Among the entries below, count the lines holding the string "Stdlib". Respond with the number alone.

Input START

(** * 3I/ATLAS trajectory tools: the ephemeris parsers, the hyperbolic
      fallback propagators and the series operations (merge, prune,
      milestone lookup), embedded from the Python sources

    Sources embedded here:
    - [generate_trajectory.py]: [horizons_to_threejs],
      [parse_horizons_vectors], [kepler_fallback_trajectory],
      [find_position_at_date];
    - [update_trajectory.py]: [merge_trajectory_data], [prune_old_data];
    - [backend/generate_atlas_trajectory.py]:
      [HorizonsAPIClient._parse_vector_data],
      [OrbitalMechanicsCalculator.calculate_position].

    Conventions of the embedding.
    - A Python [str] is a [string]; characters are the code points below 256.
    - A Python [float] obtained by [float(s)] is the rational that the
      decimal literal denotes (type [Q], kept in lowest terms); rounding to
      binary64 and the literals [inf]/[nan] are not modelled, and the range
      of binary64 is modelled where a function computes with the numbers
      ([Binary64]).  The propagators are embedded over the real numbers
      [R].
    - A naive [datetime] is its number of microseconds since
      0001-01-01T00:00:00; the instants are not bounded ([OverflowError]
      at the ends of the years 1 to 9999 is not modelled).
    - Division on [R] is total; for e > 1 and q > 0 no denominator of the
      propagators vanishes, so the Python code raises no
      [ZeroDivisionError] there.
    - The definitions of [Calculator] give the numbers of
      [calculate_position] in exact arithmetic.  The function as it runs
      on binary64, where [math.sinh] and [math.cosh] raise [OverflowError]
      and a product overflows to infinity, is [CalculatorRun]; the two
      agree as long as the Newton iteration stays in the binary64 range.
    - A raised exception is the [Raise] branch of [result]. *)

From Stdlib Require Import Bool Arith ZArith QArith Lia List Ascii String.
From Stdlib Require Import Sorting.Sorted Sorting.Permutation.
From Stdlib Require Import Reals Lra.
Import ListNotations.

Local Close Scope Q_scope.
Local Close Scope R_scope.
Local Open Scope nat_scope.
Local Open Scope string_scope.
Local Open Scope bool_scope.

(** ** Exceptions *)

Inductive exn : Type :=
| ValueError (msg : string)
| IndexError
| KeyError (key : string)
| TypeError
| OverflowError.

Inductive result (A : Type) : Type :=
| Ok (a : A)
| Raise (e : exn).

Arguments Ok {A} a.
Arguments Raise {A} e.

(** ** Python string primitives *)

Module PyStr.

Definition nl : ascii := "010"%char.

(** [str.isspace] on one character (code points below 256): TAB..CR,
    FS..US, SPACE, NEL and NBSP.  The same class is [\s] in [re]. *)
Definition is_space (c : ascii) : bool :=
  let n := N_of_ascii c in
  ((9 <=? n) && (n <=? 13))%N || ((28 <=? n) && (n <=? 32))%N
  || (n =? 133)%N || (n =? 160)%N.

Input END

Answer for the task: 3